[WORK TASK]:
In the records that follow, find the line with "pose proof (Z.lxor_nonneg x y) as [H1 H2]."; from there, retype every line exactly through the line with "Lemma is_negative_spec T", which also belongs to the answer.

[Stored items]
»»
Lemma lxor_sign x y : (Z.lxor x y <? 0) = xorb (x <? 0) (y <? 0).
Proof.
  pose proof (Z.lxor_nonneg x y) as [H1 H2].
  destruct (Z.ltb_spec x 0), (Z.ltb_spec y 0); cbn [xorb]; [apply Z.ltb_ge, H2|apply Z.ltb_lt|apply Z.ltb_lt|apply Z.ltb_ge, H2]; try lia.
Qed.

Lemma SafeUnsignedAbs_spec T x : is_std T → values T x → SafeUnsignedAbs T x = Z.abs x.
Proof.
  intros HT Hx. unfold SafeUnsignedAbs, IsValueNegative, values in *.
  std_cases HT; compute_types; repeat zcase; Z.to_euclidean_division_equations; lia.
Qed.

Lemma is_negative_spec T x y : is_std T → values T x → values T y →
  it_signed T && (convert (make_signed T) (Z.lxor x y) <? 0) = xorb (x <? 0) (y <? 0).
Proof.
  intros HT Hx Hy. destruct (it_signed T) eqn:Es; simpl.
  - rewrite <-lxor_sign. f_equal. pose proof (std_bits T HT). apply wrapS_small; [done|].
    unfold values, int_min, int_max in *. rewrite Es in *.
    assert (0 < it_bits T - 1) by (clear - HT; std_cases HT; vm_compute; done). apply (lxor_signed_range (it_bits T - 1)); lia.
  - unfold values, int_min in *. rewrite Es in *. by rewrite !(proj2 (Z.ltb_ge _ _)) by lia.
Qed.

(** Both tests of the multiplication together compare the product with the
    bound. *)
Lemma mul_test (c bound a b : Z) :
  0 ≤ a → 0 ≤ b → 0 ≤ bound → 0 ≤ c ≤ 1 → (c = 1 → a ≤ bound) →
  (b >? c) && (a >? Z.quot bound b) = negb (a * b <=? bound).
Proof.
  intros Ha Hb Hbd Hc Hc1. rewrite Z.gtb_ltb. destruct (Z.ltb_spec c b) as [Hlt|Hge]; simpl.
  - rewrite Z.gtb_ltb, Z.quot_div_nonneg by lia. apply Bool.eq_true_iff_eq. rewrite Z.ltb_lt, negb_true_iff, Z.leb_gt.
    pose proof (Z.div_mod bound b ltac:(lia)). pose proof (Z.mod_pos_bound bound b ltac:(lia)).
    split; intros; nia.
  - symmetry. apply negb_false_iff, Z.leb_le. assert (b = 0 ∨ b = 1 ∧ c = 1) as [->|[-> ->]] by lia; lia.
Qed.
««
[EXPECTED ANSWER]:
  pose proof (Z.lxor_nonneg x y) as [H1 H2].
  destruct (Z.ltb_spec x 0), (Z.ltb_spec y 0); cbn [xorb]; [apply Z.ltb_ge, H2|apply Z.ltb_lt|apply Z.ltb_lt|apply Z.ltb_ge, H2]; try lia.
Qed.

Lemma SafeUnsignedAbs_spec T x : is_std T → values T x → SafeUnsignedAbs T x = Z.abs x.
Proof.
  intros HT Hx. unfold SafeUnsignedAbs, IsValueNegative, values in *.
  std_cases HT; compute_types; repeat zcase; Z.to_euclidean_division_equations; lia.
Qed.

Lemma is_negative_spec T x y : is_std T → values T x → values T y →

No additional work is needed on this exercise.